While Health Insurance Portability and Accountability Act (HIPAA) practices are important across many businesses, they are particularly crucial in medical offices because there are a lot more opportunities for non-compliance given the wealth of health information maintained. HIPAA compliance isn’t just important for ensuring all employees maintain confidentiality, but it’s also a way to mitigate the possibility of cyber attacks by minimizing vulnerabilities. There are also different regulations that govern how you secure Protected Health Information (PHI).

One of the most important aspects of driving HIPAA compliance is implementing a HIPAA compliance plan that clearly communicates your expectations, standard operating procedures and requirements. It’s one thing to have a policy, but ensuring compliance with that policy is an entirely different animal. The best way to minimize issues with non-compliance is by ensuring regular communication with all personnel.
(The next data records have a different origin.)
(** * ParamMetaData: parameter metadata and value/string conversion

    A shallow embedding of [include/sst/basic-blocks/params/ParamMetadata.h].

    Numbers are modelled as the code has them.  A C++ [float] is an IEEE-754
    binary32 value and a [double] a binary64 value, both carried by
    [spec_float] of the Standard Library with the operations of [SpecFloat]
    instantiated at (prec, emax) = (24, 128) and (53, 1024).  Every implicit
    conversion the C++ expressions perform (float to double when one operand
    is a double literal, double to float on assignment, int to float) is
    written out.  Expressions are evaluated in the type the language gives
    them (FLT_EVAL_METHOD = 0), without fused multiply-add contraction.

    [assert], exceptions and undefined behaviour are explicit outcomes of a
    small error monad.  What the header takes from outside the repository
    (std::stof, pow, powf, log2, and whether NDEBUG is defined) is the
    environment [Env] the functions are parameterised by.

    The properties of the Int and Float mappings that hold on ranges of
    every size rest on the rounding of [SpecFloat], related here to the
    rational numbers: a value, the rounding of a positive rational to a
    format, and the error of each operation. *)

From Stdlib Require Import ZArith QArith Qround Qabs Qpower.
From Stdlib Require Import List Bool String Ascii Lia Lqa.
From Stdlib Require Import DecimalString.
From Stdlib Require Import Floats.SpecFloat.
Import ListNotations.

Local Open Scope string_scope.
Local Open Scope Z_scope.

(* ================================================================== *)
(** ** IEEE-754 arithmetic of [float] and [double] *)

Module IEEE.

(** C++ [float]: binary32. *)
Definition float := spec_float.
(** C++ [double]: binary64. *)
Definition double := spec_float.

Definition fadd : float -> float -> float := SFadd 24 128.
Definition fsub : float -> float -> float := SFsub 24 128.
Definition fmul : float -> float -> float := SFmul 24 128.
Definition fdiv : float -> float -> float := SFdiv 24 128.

Definition dadd : double -> double -> double := SFadd 53 1024.
Definition dsub : double -> double -> double := SFsub 53 1024.
Definition dmul : double -> double -> double := SFmul 53 1024.
Definition ddiv : double -> double -> double := SFdiv 53 1024.

Definition neg (x : spec_float) : spec_float := SFopp x.
Definition fabs (x : spec_float) : spec_float := SFabs x.

(** Comparisons; every one is false when an operand is NaN, so [ne] is
    the negation of [eq] and true on NaN, as [!=] of C++. *)
Definition lt (x y : spec_float) : bool := SFltb x y.
Definition le (x y : spec_float) : bool := SFleb x y.
Definition gt (x y : spec_float) : bool := SFltb y x.
Definition ge (x y : spec_float) : bool := SFleb y x.
Definition eq (x y : spec_float) : bool := SFeqb x y.
Definition ne (x y : spec_float) : bool := negb (SFeqb x y).

(** float -> double, exact. *)
Definition promote (x : float) : double :=
  match x with
  | S754_finite s m e => binary_round 53 1024 s m e
  | _ => x
  end.

(** double -> float, round to nearest, ties to even. *)
Definition demote (x : double) : float :=
  match x with
  | S754_finite s m e => binary_round 24 128 s m e
  | _ => x
  end.

(** int -> float and int -> double. *)
Definition f_of_int (z : Z) : float := binary_normalize 24 128 z 0 false.
Definition d_of_int (z : Z) : double := binary_normalize 53 1024 z 0 false.

(** The double nearest to the decimal literal [n / d]. *)
Definition d_lit (n d : Z) : double := ddiv (d_of_int n) (d_of_int d).
(** The float nearest to the decimal literal [n / d] (suffix f). *)
Definition f_lit (n d : Z) : float := fdiv (f_of_int n) (f_of_int d).

(** Integer part of a finite value, rounded toward zero. *)
Definition trunc_Z (s : bool) (m : positive) (e : Z) : Z :=
  let a := match e with
           | Zneg k => Z.shiftr (Zpos m) (Zpos k)
           | _ => Z.shiftl (Zpos m) e
           end in
  if s then - a else a.

(** Largest integer not above a finite value. *)
Definition floor_Z (s : bool) (m : positive) (e : Z) : Z :=
  match e with
  | Zneg k =>
      if s then - ((Zpos m + 2 ^ Zpos k - 1) / 2 ^ Zpos k)
      else Zpos m / 2 ^ Zpos k
  | _ => if s then - Z.shiftl (Zpos m) e else Z.shiftl (Zpos m) e
  end.

(** Nearest integer to a finite value, halfway cases away from zero. *)
Definition round_Z (s : bool) (m : positive) (e : Z) : Z :=
  let a := match e with
           | Zneg k => (2 * Zpos m + 2 ^ Zpos k) / (2 * 2 ^ Zpos k)
           | _ => Z.shiftl (Zpos m) e
           end in
  if s then - a else a.

Definition INT_MIN : Z := - 2 ^ 31.
Definition INT_MAX : Z := 2 ^ 31 - 1.

(** The cast [(int)x]: defined only when the truncated value fits [int];
    [None] stands for the undefined cases (NaN, infinities, overflow). *)
Definition to_int (x : spec_float) : option Z :=
  match x with
  | S754_zero _ => Some 0
  | S754_finite s m e =>
      let z := trunc_Z s m e in
      if (INT_MIN <=? z) && (z <=? INT_MAX) then Some z else None
  | _ => None
  end.

(** [floor] on doubles. *)
Definition floor (x : double) : double :=
  match x with
  | S754_finite s m e => binary_normalize 53 1024 (floor_Z s m e) 0 s
  | _ => x
  end.

(** [std::round] on floats. *)
Definition roundf (x : float) : float :=
  match x with
  | S754_finite s m e => binary_normalize 24 128 (round_Z s m e) 0 s
  | _ => x
  end.

(** [modff f &a]: the pair (integral part [a], fractional part), both
    with the sign of [f]. *)
Definition modff (f : float) : float * float :=
  match f with
  | S754_finite s m e =>
      let a := binary_normalize 24 128 (trunc_Z s m e) 0 s in
      let b := match fsub f a with
               | S754_zero _ => S754_zero s
               | r => r
               end in
      (a, b)
  | S754_infinity s => (f, S754_zero s)
  | _ => (f, f)
  end.

(** [std::clamp v lo hi], i.e. [min (max v lo) hi] with [<]. *)
Definition clamp (v lo hi : spec_float) : spec_float :=
  let a := if lt v lo then lo else v in
  if lt hi a then hi else a.

Definition is_nan (x : spec_float) : bool :=
  match x with S754_nan => true | _ => false end.

End IEEE.

Import IEEE.

(* ================================================================== *)
(** ** Outcomes of a call

    A call either returns, or ends in one of three ways the header can
    reach: a failed [assert] (the process aborts), a [std::exception]
    (the [fmt::format_error] of the formatting library, the
    [std::invalid_argument] and [std::out_of_range] of [std::stof]), or an
    operation whose behaviour C++ leaves undefined (a float-to-int cast
    of a value that does not fit). *)

Inductive failure : Type :=
| AssertionFailed
| StdException
| UndefinedBehaviour.

Inductive result (A : Type) : Type :=
| Ok (a : A)
| Fail (f : failure).

Arguments Ok {A} a.
Arguments Fail {A} f.

Definition ret {A : Type} (a : A) : result A := Ok a.

Definition bind {A B : Type} (r : result A) (k : A -> result B) : result B :=
  match r with
  | Ok a => k a
  | Fail f => Fail f
  end.

Notation "x <- e ;; k" := (bind e (fun x => k))
  (at level 61, e at next level, right associativity).
Notation "e ;;; k" := (bind e (fun _ => k))
  (at level 61, right associativity).

(** [assert(c)]: compiled out when NDEBUG is defined. *)
Definition assert_ (ndebug c : bool) : result Datatypes.unit :=
  if ndebug || c then Ok tt else Fail AssertionFailed.

(** [try { body } catch (const std::exception &) { handler }] *)
Definition try_catch {A : Type} (body handler : result A) : result A :=
  match body with
  | Fail StdException => handler
  | r => r
  end.

(** The cast [(int)x] as a step that may be undefined. *)
Definition cast_int (x : spec_float) : result Z :=
  match to_int x with
  | Some z => Ok z
  | None => Fail UndefinedBehaviour
  end.

(* ================================================================== *)
(** ** Text formatting: the format specifications the header uses *)

Module Fmt.

(** Decimal digits of an [int], as [%d] and [{}] print it. *)
Definition dec (z : Z) : string :=
  match z with
  | Zneg p => "-" ++ NilZero.string_of_uint (Pos.to_uint p)
  | _ => NilZero.string_of_uint (N.to_uint (Z.to_N z))
  end.

Fixpoint zeros (n : nat) : string :=
  match n with
  | O => ""
  | S k => String "0" (zeros k)
  end.

(** The integer nearest to [m * 2^e * 10^dp], ties to even. *)
Definition scaled (m : positive) (e dp : Z) : Z :=
  let num := Zpos m * 10 ^ dp in
  match e with
  | Zneg k =>
      let den := 2 ^ Zpos k in
      let q := num / den in
      match 2 * (num mod den) ?= den with
      | Lt => q
      | Eq => if Z.even q then q else q + 1
      | Gt => q + 1
      end
  | _ => num * 2 ^ e
  end.

(** Put the decimal point [dp] digits from the right. *)
Definition point (digits : string) (dp : nat) : string :=
  match dp with
  | O => digits
  | _ =>
      let d := zeros (S dp - String.length digits) ++ digits in
      let k := (String.length d - dp)%nat in
      substring 0 k d ++ "." ++ substring k dp d
  end.

Definition sign (s : bool) : string := if s then "-" else "".

(** [{:.{}f}] with a non-negative precision: the exact value, rounded to
    [dp] decimals. *)
Definition fixed (x : spec_float) (dp : Z) : string :=
  match x with
  | S754_nan => "nan"
  | S754_infinity s => sign s ++ "inf"
  | S754_zero s => sign s ++ point "0" (Z.to_nat dp)
  | S754_finite s m e =>
      sign s ++ point (dec (scaled m e dp)) (Z.to_nat dp)
  end.

(** [fmt::format("{:.{}f}", x, dp)]: a negative dynamic precision is a
    [format_error]. *)
Definition format_f (x : spec_float) (dp : Z) : result string :=
  if dp <? 0 then Fail StdException else Ok (fixed x dp).

End Fmt.

(* ================================================================== *)
(** ** What the header takes from its environment *)

Record Env : Type := {
  (** is NDEBUG defined, i.e. are the [assert]s compiled out *)
  NDEBUG : bool;
  (** [std::stof]; [None] when it throws ([std::invalid_argument],
      [std::out_of_range]) *)
  stof : string -> option float;
  (** [pow] of <cmath> on doubles *)
  pow : double -> double -> double;
  (** [std::pow] on two floats *)
  powf : float -> float -> float;
  (** [log2] of <cmath> on doubles *)
  log2 : double -> double;
  (** [fmt::format("{}", x)] of a float: its shortest decimal form *)
  fmt_default : float -> string
}.

(* ================================================================== *)
(** ** Data model *)

(** [ParamMetaData::Type] *)
Inductive Type_ : Type := FLOAT | INT | BOOL | NONE.

(** [ParamMetaData::DisplayScale] *)
Inductive DisplayScale : Type :=
| LINEAR
| A_TWO_TO_THE_B
| DECIBEL
| UNORDERED_MAP
| USER_PROVIDED.

Definition Type_eqb (a b : Type_) : bool :=
  match a, b with
  | FLOAT, FLOAT | INT, INT | BOOL, BOOL | NONE, NONE => true
  | _, _ => false
  end.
Designating a Privacy Officer

While the success of a HIPAA compliance plan is everyone’s responsibility, it would be a wise decision to designate a Privacy and Security Officer because you will have someone who is monitoring compliance and providing feedback to make sure that requirements are satisfied. A Privacy and Security Officer can also be responsible for holding regular meeting to make sure everyone understands and adheres to operational protocols. Not only is a good idea, but there are laws that require medical facilities to have a Privacy and Security Officer.

Assessing Risks

In order to address any vulnerabilities, it’s important to asses potential risks that threaten the integrity, confidentiality and availability of confidential information. As it relates to electronic records and devices, electronic Protected Health Information (ePHI) is defined by HIPAA, so you can get a clear understanding of what’s covered. Conducting a comprehensive risk assessment will examine the strength of passwords and your ability to recover in the case of a natural disaster, such as a tornado or hurricane. The assessment will also identify weaknesses that could lead to hacking.

The United States Department of Health and Human Services (HHS) provides a free risk assessment tool to help you get started with the process of assessing risk in your medical practice. However, if you are unable to conduct a risk assessment on your own, there are contractors who understand the requirements and provide comprehensive services to ensure you follow all related laws.
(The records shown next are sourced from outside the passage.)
(** * Stock movements of the inventory service

    A shallow embedding of the inventory core of the backend:
    - [internal/entities/inventory.go], [internal/entities/inventory_log.go]
    - [internal/model/request/inventory_log.go],
      [internal/model/response/inventory_log.go]
    - the inventory and inventory-log repositories
    - [inventoryService.RecordStockMovement] and [inventoryService.UpdateThreshold]
    - the ambient transaction manager of [pkg/db]
    - [InventoryHandler.RecordStockMovement]

    Go's [int] is the 64-bit two's-complement integer: values are carried in [Z]
    and every arithmetic operation wraps explicitly.  [uint] identifiers are
    carried in [N]; the code never computes with them. *)

From Stdlib Require Import ZArith NArith List String Ascii Bool Lia DecimalString.
From Stdlib Require Import Sorted Permutation.
Import ListNotations.

Local Open Scope Z_scope.
Local Open Scope string_scope.
Local Open Scope list_scope.

(* ================================================================== *)
(** ** Go integers *)

Module GoInt.

Definition min_int : Z := - 2 ^ 63.
Definition max_int : Z := 2 ^ 63 - 1.

Definition in_range (z : Z) : Prop := min_int <= z <= max_int.

(** Two's-complement reduction to 64 bits. *)
Definition wrap (z : Z) : Z := (z + 2 ^ 63) mod 2 ^ 64 - 2 ^ 63.

(** [a + b] and [-a] on [int]. *)
Definition add (a b : Z) : Z := wrap (a + b).
Definition neg (a : Z) : Z := wrap (- a).

(** [fmt.Sprintf("%d", z)]. *)
Definition Sprintf_d (z : Z) : string := NilZero.string_of_int (Z.to_int z).

End GoInt.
Employee and Vendor Agreements

Once you have implemented a HIPAA compliance plan, it’s important to hold employees accounting for adhering to the plan. The best way to start out on the right foot is by having everyone sign an agreement to confirm their understanding of HIPAA and their individual responsibilities. But it’s not just employees that must adhere to HIPAA requirements, vendors who work closely with your business are also responsible for adherence and must sign an agreement.